EXERCISE MATERIALS:
(** One request: what its handler does, as a principal signed in when the route
    asks for one. *)
Lemma route_dbrel c r w :
  rq_Bearer r = false ->
  (forall r', (public c = false -> exists u, signed_in clock sha256_hex deps r w u /\ rq_User r' = Some u) ->
     dbrel S (inner c r')) ->
  S (aw_db w) (aw_db (route c r w).2).
Proof.
  intros Hb Hh. unfold Router.route.
  match goal with |- context [base_chain _ _ _ ?h r w] =>
    destruct (base_cases random split_host_port deps h r w)
      as (r' & w' & Hhd & Hck & Hm & _ & _ & Hb' & _ & _ & Hd & Ht & ->) end.
  rewrite <- Hd, Hm. case_bool_decide; [|reflexivity].
  assert (S (aw_db w') (aw_db (mounted clock sha256_hex url_Parse deps c (inner c) r' w').2)) as Hk.
  { apply mounted_rel; [done|done|done|by rewrite Hb'|]. intros r2 Hr. apply Hh. intros Hp.
    destruct (Hr Hp) as (u & Hs & Hu). exists u. split; [|done].
    by apply (signed_in_same clock sha256_hex deps r' r w' w). }
  unfold call_handler. by destruct (mounted _ _ _ _ _ _ r' w') as [[|] ?].
Qed.

(** Any run of requests, for a relation every statement is a step of. *)
Lemma serve_dbrel `{!Steps deps S, !Steps_del S, !Steps_give S} l w :
  Forall (fun x => rq_Bearer x.2 = false) l -> S (aw_db w) (aw_db (serve l w)).
Proof.
  intros Hl. revert w. induction Hl as [|[c r] l Hb Hl IH]; intros w; [reflexivity|]. simpl.
  etrans; [|apply IH]. apply route_dbrel; [done|]. intros r' _. by apply hrel_dbrel, inner_rel_all.
Qed.
End Whole.
Definition is_sep (c : ascii) : bool := Ascii.eqb c "-" || Ascii.eqb c "_".
(** One byte of the name: what is written so far, and whether it ends in a separator. *)
Definition sanitize_byte (st : string * bool) (c : ascii) : string * bool :=
  let n := N_of_ascii c in
  if ((97 <=? n) && (n <=? 122) || (48 <=? n) && (n <=? 57))%N then (st.1 +:+ String c "", false)
  else if is_sep c then
    if bool_decide (st.1 <> "") && negb st.2 then (st.1 +:+ String c "", true) else st
  else if Ascii.eqb c " " || Ascii.eqb c "." || Ascii.eqb c "/" then
    if bool_decide (st.1 <> "") && negb st.2 then (st.1 +:+ "-", true) else st
  else st.
Fixpoint sanitize_bytes (st : string * bool) (s : string) : string * bool :=
  match s with EmptyString => st | String c s' => sanitize_bytes (sanitize_byte st c) s' end.
Definition SanitizeProjectName (s : string) : string :=
  let b := (sanitize_bytes ("", false) (to_lower (trim_space s))).1 in
  trim_right_set is_sep (trim_left_set is_sep b).
Definition SanitizeNetworkSuffix (s : string) : string :=
  let out := SanitizeProjectName s in if bool_decide (out = "") then "net" else out.

Record Plan := mkPlan {
  pl_Project : string; pl_Specs : list DeploySpec; pl_Aliases : gmap string (list string);
  pl_ExtraNetworks : gmap string (list string); pl_Networks : list string }.

Definition spec_of (project name : string) (svc : Service) : verr DeploySpec :=
  ports ← parsePorts name (sv_Ports svc);
  vols ← parseVolumes name (sv_Volumes svc);
  let containerName := if bool_decide (sv_ContainerName svc = "") then project +:+ "-" +:+ name
                       else sv_ContainerName svc in
  let labels : gmap string string :=
    <[LabelProject := project]> (<[LabelService := name]> (<[LabelContainerNum := "1"]>
      (<[LabelCastorStack := project]> (<[LabelCastorManaged := "true"]> ∅)))) in
  Ok (mkSpec (sv_Image svc) containerName (envMap (sv_Environment svc)) ports vols labels
        (normalizeRestart (sv_Restart svc)) f64_zero 0 f64_zero 0 false).

(** One service added to the plan; the set of networks is a map to unit. *)
Definition plan_service (m : Model) (project : string)
    (acc : verr (list DeploySpec * gmap string (list string) * gmap string (list string) * gmap string unit))
    (name : string) :=
  '(specs, aliases, extra, nets) ← acc;
  let svc := default zero_service (m !! name) in
  spec ← spec_of project name svc;
  let cn := ds_Name spec in
  let al := if bool_decide (cn = name) then [name] else [name; cn] in
  let pns := (fun n => project +:+ "_" +:+ SanitizeNetworkSuffix n) <$> sv_Networks svc in
  Ok (specs ++ [spec], <[cn := al]> aliases,
      match pns with [] => extra | _ => <[cn := default [] (extra !! cn) ++ pns]> extra end,
      foldl (fun s n => <[n := tt]> s) nets pns).

Section Plan.
Context (range : forall A, gmap string A -> list (string * A)).

Definition BuildPlan (rawProject : string) (m : Model) : option (verr Plan) :=
  let project := SanitizeProjectName rawProject in
  if bool_decide (project = "")
  then Some (Err "Invalid project name (use letters, digits, '-' or '_').")
  else
    order ← topoSort range m;
    Some ('(specs, aliases, extra, nets) ←
            (o ← order; foldl (plan_service m project) (Ok ([], ∅, ∅, ∅)) o);
          Ok (mkPlan project specs aliases extra (range _ nets).*1)).
End Plan.

Definition DefaultNetworkName (p : Plan) : string := pl_Project p +:+ "_default".
Definition Plan_HostMountSources (p : Plan) : list string :=
  mjoin ((fun s => HostMountSources (ds_Volumes s)) <$> pl_Specs p).
(* ===== verification/ComposeFacts.v ===== *)
(** * Facts about the order of deployment

    Kahn's algorithm of plan.go is a refinement of a direct definition: place,
    again and again, the alphabetically least service whose dependencies are all
    placed.  The properties of the order are proved of that definition. *)
From S2P Require Import Prelude GoStd Compose.

(** ** The specification *)

Definition deps_of (m : Model) (n : string) : list string := sv_DependsOn (default zero_service (m !! n)).
Definition names_of_model (m : Model) : list string := sort_strings (map_to_list m).*1.

(** An order of deployment: every service once, after its dependencies. *)
Definition valid_order (m : Model) (o : list string) : Prop :=
  Permutation o (names_of_model m)
  /\ forall i n, o !! i = Some n -> Forall (.∈ take i o) (deps_of m n).

(** Lexicographic order of lists of names. *)
Definition lex_le (o o' : list string) : Prop :=
  o = o' \/ exists p a b s s', o = p ++ a :: s /\ o' = p ++ b :: s' /\ a <> b /\ str_le a b.

Definition ready (m : Model) (out : list string) (n : string) : Prop :=
  (n ∉ out) /\ Forall (.∈ out) (deps_of m n).
#[export] Instance ready_dec m out n : Decision (ready m out n).
Proof. unfold ready. apply _. Defined.

Fixpoint greedy (fuel : nat) (m : Model) (out : list string) : list string :=
  match fuel with
  | O => out
  | S fuel => match filter (ready m out) (names_of_model m) with
              | [] => out
              | n :: _ => greedy fuel m (out ++ [n])
              end
  end.
Definition order_ref (m : Model) : list string := greedy (size m) m [].

(** The Go map's iteration order is any permutation of its entries. *)
Definition range_ok (range : forall A, gmap string A -> list (string * A)) : Prop :=
  forall A (m : gmap string A), range A m ≡ₚ map_to_list m.

(** ** Counting *)

Definition occ (x : string) (l : list string) : nat := length (filter (x =.) l).
Lemma occ_cons x y l : occ x (y :: l) = ((if decide (x = y) then 1 else 0) + occ x l)%nat.
Proof. unfold occ. rewrite filter_cons. by case_decide. Qed.
Lemma occ_nil x : occ x [] = 0%nat.
Proof. done. Qed.
Lemma occ_app x l1 l2 : occ x (l1 ++ l2) = (occ x l1 + occ x l2)%nat.
Proof. unfold occ. by rewrite filter_app, length_app. Qed.
Lemma occ_pos x l : (0 < occ x l)%nat <-> x ∈ l.
Proof.
  induction l as [|y l IH]; [unfold occ; simpl; rewrite elem_of_nil; split; [lia|done]|].
  rewrite occ_cons, elem_of_cons, <- IH. case_decide; intuition (lia || done).
Qed.
Lemma occ_zero x l : occ x l = 0%nat <-> x ∉ l.
Proof. rewrite <- occ_pos. lia. Qed.

(** Dependencies that are not placed yet. *)
Definition missing (m : Model) (out : list string) (n : string) : nat :=
  length (filter (.∉ out) (deps_of m n)).

Lemma missing_zero m out n : missing m out n = 0%nat <-> Forall (.∈ out) (deps_of m n).
Proof.
  unfold missing. rewrite Forall_forall, length_zero_iff_nil. split.
  - intros H x Hx. destruct (decide (x ∈ out)) as [|Hn]; [done|].
    assert (x ∈ filter (.∉ out) (deps_of m n)) as Hf by by apply list_elem_of_filter.
    rewrite H in Hf. by apply elem_of_nil in Hf.
  - intros H. apply filter_none, Forall_forall. intros x Hx Hn. by apply Hn, H.
Qed.

Lemma missing_snoc m out n x : n ∉ out ->
  missing m out x = (missing m (out ++ [n]) x + occ n (deps_of m x))%nat.
Proof.
  intros Hn. unfold missing, occ. induction (deps_of m x) as [|d l IH]; [done|].
  rewrite !filter_cons.
  destruct (decide (d ∉ out)) as [Ho|Ho], (decide (d ∉ out ++ [n])) as [Hs|Hs], (decide (n = d)) as [<-|Hd];
    simpl; rewrite ?IH; try lia; exfalso; rewrite elem_of_app, list_elem_of_singleton in Hs; naive_solver.
Qed.

(** ** The graph *)

Lemma add_edges n deps g d :
  let r := foldl (add_edge n) (g, d) deps in
  (forall x, r.1 !! x = if decide (x = n) then (Z.add (Z.of_nat (length deps))) <$> g !! x else g !! x)
  /\ (forall e x, occ x (default [] (r.2 !! e))
        = (occ x (default [] (d !! e)) + if decide (x = n) then occ e deps else 0)%nat).
Proof.
  revert g d. induction deps as [|y deps IH]; intros g d; cbn -[occ].
  - split; [intros x; case_decide; [|done]; by destruct (g !! x)|]. intros e x. rewrite occ_nil. case_decide; lia.
  - destruct (IH (alter (Z.add 1) n g) (<[y := default [] (d !! y) ++ [n]]> d)) as [IH1 IH2].
    unfold add_edge at 2 4. cbn [fst snd]. split.
    + intros x. rewrite IH1. case_decide as Hx; [|by rewrite lookup_alter_ne].
      subst x. rewrite lookup_alter_eq. destruct (g !! n); simpl; [|done]. f_equal. lia.
    + intros e x. rewrite IH2, occ_cons.
      destruct (decide (e = y)) as [->|He].
      * rewrite lookup_insert_eq; simpl. rewrite occ_app, occ_cons, occ_nil.
        destruct (decide (x = n)), (decide (y = y)); lia || done.
      * rewrite lookup_insert_ne by done. destruct (decide (x = n)), (decide (e = y)); lia || done.
Qed.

PROBLEM STATEMENT:
Your answer should be the lines above, from the line containing "Proof. done. Qed." up to and including the line containing "destruct (decide (d", reproduced exactly and with nothing else.

WRITTEN SOLUTION:
Proof. done. Qed.
Lemma occ_app x l1 l2 : occ x (l1 ++ l2) = (occ x l1 + occ x l2)%nat.
Proof. unfold occ. by rewrite filter_app, length_app. Qed.
Lemma occ_pos x l : (0 < occ x l)%nat <-> x ∈ l.
Proof.
  induction l as [|y l IH]; [unfold occ; simpl; rewrite elem_of_nil; split; [lia|done]|].
  rewrite occ_cons, elem_of_cons, <- IH. case_decide; intuition (lia || done).
Qed.
Lemma occ_zero x l : occ x l = 0%nat <-> x ∉ l.
Proof. rewrite <- occ_pos. lia. Qed.

(** Dependencies that are not placed yet. *)
Definition missing (m : Model) (out : list string) (n : string) : nat :=
  length (filter (.∉ out) (deps_of m n)).

Lemma missing_zero m out n : missing m out n = 0%nat <-> Forall (.∈ out) (deps_of m n).
Proof.
  unfold missing. rewrite Forall_forall, length_zero_iff_nil. split.
  - intros H x Hx. destruct (decide (x ∈ out)) as [|Hn]; [done|].
    assert (x ∈ filter (.∉ out) (deps_of m n)) as Hf by by apply list_elem_of_filter.
    rewrite H in Hf. by apply elem_of_nil in Hf.
  - intros H. apply filter_none, Forall_forall. intros x Hx Hn. by apply Hn, H.
Qed.

Lemma missing_snoc m out n x : n ∉ out ->
  missing m out x = (missing m (out ++ [n]) x + occ n (deps_of m x))%nat.
Proof.
  intros Hn. unfold missing, occ. induction (deps_of m x) as [|d l IH]; [done|].
  rewrite !filter_cons.
  destruct (decide (d ∉ out)) as [Ho|Ho], (decide (d ∉ out ++ [n])) as [Hs|Hs], (decide (n = d)) as [<-|Hd];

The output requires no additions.